*** Supplied records ***
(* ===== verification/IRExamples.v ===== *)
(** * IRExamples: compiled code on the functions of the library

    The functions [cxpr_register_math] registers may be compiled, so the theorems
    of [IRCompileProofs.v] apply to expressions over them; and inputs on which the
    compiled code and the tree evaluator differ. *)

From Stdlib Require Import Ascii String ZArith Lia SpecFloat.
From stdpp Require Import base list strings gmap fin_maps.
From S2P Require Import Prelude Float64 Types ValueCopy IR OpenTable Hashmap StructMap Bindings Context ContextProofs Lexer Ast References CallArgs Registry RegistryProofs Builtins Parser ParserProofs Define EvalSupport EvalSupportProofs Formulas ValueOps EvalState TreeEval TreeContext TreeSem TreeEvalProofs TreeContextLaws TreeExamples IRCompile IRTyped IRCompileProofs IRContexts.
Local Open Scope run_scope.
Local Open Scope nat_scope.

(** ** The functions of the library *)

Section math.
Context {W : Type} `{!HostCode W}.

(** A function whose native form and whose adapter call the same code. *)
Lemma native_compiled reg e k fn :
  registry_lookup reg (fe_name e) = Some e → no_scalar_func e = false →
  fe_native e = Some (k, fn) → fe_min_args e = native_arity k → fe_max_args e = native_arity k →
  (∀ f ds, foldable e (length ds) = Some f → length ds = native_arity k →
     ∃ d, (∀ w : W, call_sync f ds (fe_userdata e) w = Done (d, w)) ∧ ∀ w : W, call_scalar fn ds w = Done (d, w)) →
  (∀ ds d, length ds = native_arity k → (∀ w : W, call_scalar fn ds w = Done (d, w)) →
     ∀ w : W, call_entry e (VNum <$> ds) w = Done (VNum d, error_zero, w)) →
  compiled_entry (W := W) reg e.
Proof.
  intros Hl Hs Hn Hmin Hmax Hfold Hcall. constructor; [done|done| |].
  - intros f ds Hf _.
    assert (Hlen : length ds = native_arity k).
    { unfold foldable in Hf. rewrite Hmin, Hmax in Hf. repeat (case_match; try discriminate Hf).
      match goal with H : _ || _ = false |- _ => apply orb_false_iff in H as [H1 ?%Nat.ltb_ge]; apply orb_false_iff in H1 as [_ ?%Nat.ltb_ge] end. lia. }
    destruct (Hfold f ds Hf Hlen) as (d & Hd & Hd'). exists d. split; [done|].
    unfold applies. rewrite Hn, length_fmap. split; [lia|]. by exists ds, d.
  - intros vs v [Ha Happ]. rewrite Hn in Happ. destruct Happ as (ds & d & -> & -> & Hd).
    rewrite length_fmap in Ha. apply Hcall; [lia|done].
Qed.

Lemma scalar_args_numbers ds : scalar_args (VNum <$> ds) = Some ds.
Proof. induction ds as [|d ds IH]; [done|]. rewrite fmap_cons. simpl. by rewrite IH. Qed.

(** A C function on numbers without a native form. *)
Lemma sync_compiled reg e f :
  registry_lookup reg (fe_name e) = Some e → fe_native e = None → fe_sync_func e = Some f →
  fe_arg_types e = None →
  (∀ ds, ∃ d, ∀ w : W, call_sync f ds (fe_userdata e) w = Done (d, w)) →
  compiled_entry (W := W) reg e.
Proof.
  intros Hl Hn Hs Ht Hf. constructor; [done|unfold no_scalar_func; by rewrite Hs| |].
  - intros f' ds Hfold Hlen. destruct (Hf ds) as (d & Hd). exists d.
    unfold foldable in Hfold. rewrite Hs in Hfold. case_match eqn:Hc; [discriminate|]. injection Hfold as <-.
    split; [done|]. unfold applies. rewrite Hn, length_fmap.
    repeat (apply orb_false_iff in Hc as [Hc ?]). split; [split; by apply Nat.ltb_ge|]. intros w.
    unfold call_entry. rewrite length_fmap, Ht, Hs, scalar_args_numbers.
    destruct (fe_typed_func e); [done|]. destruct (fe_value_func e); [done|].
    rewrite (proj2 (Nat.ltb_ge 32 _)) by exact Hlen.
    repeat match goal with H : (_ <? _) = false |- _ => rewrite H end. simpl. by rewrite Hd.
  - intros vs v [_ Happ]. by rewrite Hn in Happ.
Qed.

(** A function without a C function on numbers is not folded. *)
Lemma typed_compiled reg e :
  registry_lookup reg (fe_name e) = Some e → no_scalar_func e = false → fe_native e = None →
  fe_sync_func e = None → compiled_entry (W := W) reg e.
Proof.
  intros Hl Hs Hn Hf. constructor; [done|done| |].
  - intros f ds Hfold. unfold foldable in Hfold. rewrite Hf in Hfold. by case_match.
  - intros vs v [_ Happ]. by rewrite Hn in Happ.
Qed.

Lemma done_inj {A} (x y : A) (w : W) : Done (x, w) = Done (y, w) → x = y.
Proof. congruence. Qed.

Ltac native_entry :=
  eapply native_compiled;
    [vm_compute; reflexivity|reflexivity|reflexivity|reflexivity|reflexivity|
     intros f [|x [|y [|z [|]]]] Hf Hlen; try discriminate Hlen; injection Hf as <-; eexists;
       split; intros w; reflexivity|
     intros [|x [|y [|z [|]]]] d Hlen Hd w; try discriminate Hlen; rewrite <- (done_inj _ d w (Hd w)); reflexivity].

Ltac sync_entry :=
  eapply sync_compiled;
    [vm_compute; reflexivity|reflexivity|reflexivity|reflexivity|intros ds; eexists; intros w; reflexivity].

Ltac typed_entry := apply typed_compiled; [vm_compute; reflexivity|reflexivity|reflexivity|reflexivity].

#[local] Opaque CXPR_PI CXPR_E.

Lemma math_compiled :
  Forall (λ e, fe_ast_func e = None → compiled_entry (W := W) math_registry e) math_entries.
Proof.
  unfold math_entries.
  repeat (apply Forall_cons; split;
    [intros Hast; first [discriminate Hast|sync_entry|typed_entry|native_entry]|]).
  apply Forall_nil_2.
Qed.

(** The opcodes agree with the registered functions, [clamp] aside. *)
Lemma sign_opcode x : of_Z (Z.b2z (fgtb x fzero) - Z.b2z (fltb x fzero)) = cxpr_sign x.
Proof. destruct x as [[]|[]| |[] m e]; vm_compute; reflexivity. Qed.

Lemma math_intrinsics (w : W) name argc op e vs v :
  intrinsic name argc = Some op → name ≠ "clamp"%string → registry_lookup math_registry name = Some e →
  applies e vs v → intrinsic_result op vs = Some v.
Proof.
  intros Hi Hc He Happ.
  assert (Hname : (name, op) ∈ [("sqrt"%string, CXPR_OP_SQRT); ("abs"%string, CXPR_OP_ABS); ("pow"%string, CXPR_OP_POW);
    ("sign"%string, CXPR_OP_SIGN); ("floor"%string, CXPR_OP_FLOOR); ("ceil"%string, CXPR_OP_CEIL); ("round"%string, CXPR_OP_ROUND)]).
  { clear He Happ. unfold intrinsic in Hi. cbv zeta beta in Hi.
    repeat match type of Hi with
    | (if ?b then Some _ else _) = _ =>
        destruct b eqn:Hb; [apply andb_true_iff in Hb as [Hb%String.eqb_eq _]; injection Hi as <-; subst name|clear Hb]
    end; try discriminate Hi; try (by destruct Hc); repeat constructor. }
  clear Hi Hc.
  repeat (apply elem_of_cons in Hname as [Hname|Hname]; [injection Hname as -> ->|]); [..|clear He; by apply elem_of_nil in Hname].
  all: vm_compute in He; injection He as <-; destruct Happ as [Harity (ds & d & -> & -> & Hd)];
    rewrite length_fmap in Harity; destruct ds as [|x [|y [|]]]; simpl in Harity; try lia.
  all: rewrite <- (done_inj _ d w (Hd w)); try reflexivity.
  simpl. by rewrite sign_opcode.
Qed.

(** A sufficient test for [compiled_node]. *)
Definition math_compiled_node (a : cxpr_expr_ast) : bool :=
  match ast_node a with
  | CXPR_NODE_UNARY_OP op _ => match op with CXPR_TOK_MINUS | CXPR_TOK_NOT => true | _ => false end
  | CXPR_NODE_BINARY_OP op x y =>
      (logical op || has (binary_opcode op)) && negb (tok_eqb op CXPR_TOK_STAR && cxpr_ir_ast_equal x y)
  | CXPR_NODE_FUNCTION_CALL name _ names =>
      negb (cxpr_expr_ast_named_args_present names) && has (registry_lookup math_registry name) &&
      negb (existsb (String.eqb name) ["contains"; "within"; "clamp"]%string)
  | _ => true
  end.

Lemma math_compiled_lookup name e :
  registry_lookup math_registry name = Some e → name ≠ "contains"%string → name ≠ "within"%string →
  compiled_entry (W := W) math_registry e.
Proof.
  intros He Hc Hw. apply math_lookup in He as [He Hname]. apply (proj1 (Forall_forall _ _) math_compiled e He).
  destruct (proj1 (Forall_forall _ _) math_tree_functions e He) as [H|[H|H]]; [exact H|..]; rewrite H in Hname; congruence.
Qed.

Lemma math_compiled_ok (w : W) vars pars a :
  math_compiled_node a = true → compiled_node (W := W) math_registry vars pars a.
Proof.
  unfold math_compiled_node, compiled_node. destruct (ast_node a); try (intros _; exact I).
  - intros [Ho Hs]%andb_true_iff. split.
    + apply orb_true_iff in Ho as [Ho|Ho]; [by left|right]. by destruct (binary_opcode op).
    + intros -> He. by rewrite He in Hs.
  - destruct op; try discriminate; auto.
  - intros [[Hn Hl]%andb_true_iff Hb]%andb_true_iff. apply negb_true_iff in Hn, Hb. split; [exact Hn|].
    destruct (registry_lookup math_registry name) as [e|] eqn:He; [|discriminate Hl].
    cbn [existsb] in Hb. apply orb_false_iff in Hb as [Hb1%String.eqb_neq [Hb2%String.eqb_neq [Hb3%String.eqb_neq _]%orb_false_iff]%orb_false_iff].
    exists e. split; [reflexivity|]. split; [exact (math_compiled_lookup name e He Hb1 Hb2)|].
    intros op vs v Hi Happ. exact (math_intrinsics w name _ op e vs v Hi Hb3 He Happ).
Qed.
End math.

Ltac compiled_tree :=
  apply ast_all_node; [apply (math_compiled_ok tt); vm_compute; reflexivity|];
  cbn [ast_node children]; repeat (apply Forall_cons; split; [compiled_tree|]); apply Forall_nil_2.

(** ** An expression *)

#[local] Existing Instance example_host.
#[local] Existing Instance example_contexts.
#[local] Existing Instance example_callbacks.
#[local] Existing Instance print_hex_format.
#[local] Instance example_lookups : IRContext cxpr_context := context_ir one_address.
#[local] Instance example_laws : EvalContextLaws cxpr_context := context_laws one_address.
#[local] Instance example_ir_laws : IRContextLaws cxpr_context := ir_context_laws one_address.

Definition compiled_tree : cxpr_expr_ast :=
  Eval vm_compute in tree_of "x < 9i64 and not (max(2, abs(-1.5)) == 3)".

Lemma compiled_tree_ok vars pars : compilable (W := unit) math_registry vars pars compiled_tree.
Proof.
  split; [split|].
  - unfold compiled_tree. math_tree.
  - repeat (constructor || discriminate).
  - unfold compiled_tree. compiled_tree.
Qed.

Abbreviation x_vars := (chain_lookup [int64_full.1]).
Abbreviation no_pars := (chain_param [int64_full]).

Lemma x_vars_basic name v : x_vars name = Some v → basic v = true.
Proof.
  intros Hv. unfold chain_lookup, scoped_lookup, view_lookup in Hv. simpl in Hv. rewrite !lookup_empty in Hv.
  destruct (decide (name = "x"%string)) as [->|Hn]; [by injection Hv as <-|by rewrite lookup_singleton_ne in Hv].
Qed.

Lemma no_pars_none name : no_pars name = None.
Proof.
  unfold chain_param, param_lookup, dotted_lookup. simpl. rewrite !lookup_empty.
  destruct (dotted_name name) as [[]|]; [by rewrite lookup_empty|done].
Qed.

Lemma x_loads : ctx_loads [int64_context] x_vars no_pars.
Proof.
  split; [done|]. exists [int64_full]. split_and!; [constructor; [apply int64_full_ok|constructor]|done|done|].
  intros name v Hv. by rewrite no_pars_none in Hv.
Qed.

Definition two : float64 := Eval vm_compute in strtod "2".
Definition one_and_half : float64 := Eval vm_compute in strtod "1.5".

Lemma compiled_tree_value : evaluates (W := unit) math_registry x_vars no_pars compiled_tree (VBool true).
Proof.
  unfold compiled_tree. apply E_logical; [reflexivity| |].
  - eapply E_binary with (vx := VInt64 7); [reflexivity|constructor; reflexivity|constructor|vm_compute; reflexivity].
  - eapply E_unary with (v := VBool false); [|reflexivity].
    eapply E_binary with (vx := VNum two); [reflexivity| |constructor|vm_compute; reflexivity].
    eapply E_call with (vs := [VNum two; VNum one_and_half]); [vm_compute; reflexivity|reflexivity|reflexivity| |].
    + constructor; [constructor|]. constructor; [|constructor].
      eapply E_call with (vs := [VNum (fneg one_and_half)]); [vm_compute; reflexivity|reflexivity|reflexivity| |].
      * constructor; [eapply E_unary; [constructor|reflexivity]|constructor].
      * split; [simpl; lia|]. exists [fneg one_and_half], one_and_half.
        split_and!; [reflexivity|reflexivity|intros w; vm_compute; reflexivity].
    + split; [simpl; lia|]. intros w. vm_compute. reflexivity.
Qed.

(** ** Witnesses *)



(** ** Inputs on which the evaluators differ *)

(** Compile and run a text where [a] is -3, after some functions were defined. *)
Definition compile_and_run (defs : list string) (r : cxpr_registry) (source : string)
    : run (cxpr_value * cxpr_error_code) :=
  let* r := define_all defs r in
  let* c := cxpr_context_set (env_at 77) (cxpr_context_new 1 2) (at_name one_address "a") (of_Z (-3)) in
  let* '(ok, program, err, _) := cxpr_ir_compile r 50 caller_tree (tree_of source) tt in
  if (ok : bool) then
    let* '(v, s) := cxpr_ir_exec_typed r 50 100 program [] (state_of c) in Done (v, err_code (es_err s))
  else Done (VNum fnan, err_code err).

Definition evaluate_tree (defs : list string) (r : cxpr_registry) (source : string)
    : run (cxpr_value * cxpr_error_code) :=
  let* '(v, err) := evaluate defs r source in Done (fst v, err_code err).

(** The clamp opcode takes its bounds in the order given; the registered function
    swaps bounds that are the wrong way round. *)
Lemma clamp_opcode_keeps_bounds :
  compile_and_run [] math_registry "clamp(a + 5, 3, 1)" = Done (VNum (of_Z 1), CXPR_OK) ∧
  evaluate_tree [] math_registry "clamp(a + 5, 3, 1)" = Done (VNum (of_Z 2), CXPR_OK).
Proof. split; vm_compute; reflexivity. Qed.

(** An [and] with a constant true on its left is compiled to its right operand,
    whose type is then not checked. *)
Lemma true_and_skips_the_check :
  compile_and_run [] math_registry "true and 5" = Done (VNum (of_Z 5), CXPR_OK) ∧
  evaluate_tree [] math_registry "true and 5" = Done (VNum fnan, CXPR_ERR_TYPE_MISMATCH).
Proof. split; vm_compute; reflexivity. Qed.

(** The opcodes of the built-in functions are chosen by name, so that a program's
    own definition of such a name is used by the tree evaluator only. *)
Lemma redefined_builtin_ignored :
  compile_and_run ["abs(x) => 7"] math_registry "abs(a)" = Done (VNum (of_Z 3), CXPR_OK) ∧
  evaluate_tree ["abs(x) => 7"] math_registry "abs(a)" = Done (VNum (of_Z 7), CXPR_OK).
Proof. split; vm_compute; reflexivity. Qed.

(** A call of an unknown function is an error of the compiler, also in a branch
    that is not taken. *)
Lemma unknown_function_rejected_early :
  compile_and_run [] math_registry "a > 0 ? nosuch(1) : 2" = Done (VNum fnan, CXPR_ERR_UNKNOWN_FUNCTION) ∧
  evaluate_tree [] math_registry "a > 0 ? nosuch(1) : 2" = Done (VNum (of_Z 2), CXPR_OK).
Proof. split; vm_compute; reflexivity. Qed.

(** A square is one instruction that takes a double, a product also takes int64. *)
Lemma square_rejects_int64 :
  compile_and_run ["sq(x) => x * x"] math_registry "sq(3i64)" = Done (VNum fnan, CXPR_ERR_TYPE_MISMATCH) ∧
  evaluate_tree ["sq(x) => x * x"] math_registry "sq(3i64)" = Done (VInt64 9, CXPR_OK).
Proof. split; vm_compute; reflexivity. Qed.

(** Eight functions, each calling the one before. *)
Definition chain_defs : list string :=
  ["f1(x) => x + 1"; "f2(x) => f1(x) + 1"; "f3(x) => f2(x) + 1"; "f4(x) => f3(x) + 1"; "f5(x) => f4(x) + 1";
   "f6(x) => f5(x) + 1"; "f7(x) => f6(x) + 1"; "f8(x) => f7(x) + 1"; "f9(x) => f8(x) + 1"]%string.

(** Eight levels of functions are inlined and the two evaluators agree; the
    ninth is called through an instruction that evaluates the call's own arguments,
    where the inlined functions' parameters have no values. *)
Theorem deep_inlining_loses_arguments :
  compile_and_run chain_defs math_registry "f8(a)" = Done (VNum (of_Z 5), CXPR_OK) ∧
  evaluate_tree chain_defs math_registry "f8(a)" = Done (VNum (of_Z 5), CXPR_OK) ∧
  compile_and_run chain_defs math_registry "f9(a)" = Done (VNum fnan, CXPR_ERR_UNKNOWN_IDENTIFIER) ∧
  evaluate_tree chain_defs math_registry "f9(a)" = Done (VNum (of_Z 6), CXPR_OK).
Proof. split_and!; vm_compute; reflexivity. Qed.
*** End of Supplied records ***
Prompt>
Your task is to restate, word for word, only those lines above that fall between the line holding "#[local] Instance example_lookups" and the line holding "- unfold compiled_tree. math_tree.", inclusive.

Answer for this exercise>
#[local] Instance example_lookups : IRContext cxpr_context := context_ir one_address.
#[local] Instance example_laws : EvalContextLaws cxpr_context := context_laws one_address.
#[local] Instance example_ir_laws : IRContextLaws cxpr_context := ir_context_laws one_address.

Definition compiled_tree : cxpr_expr_ast :=
  Eval vm_compute in tree_of "x < 9i64 and not (max(2, abs(-1.5)) == 3)".

Lemma compiled_tree_ok vars pars : compilable (W := unit) math_registry vars pars compiled_tree.
Proof.
  split; [split|].
  - unfold compiled_tree. math_tree.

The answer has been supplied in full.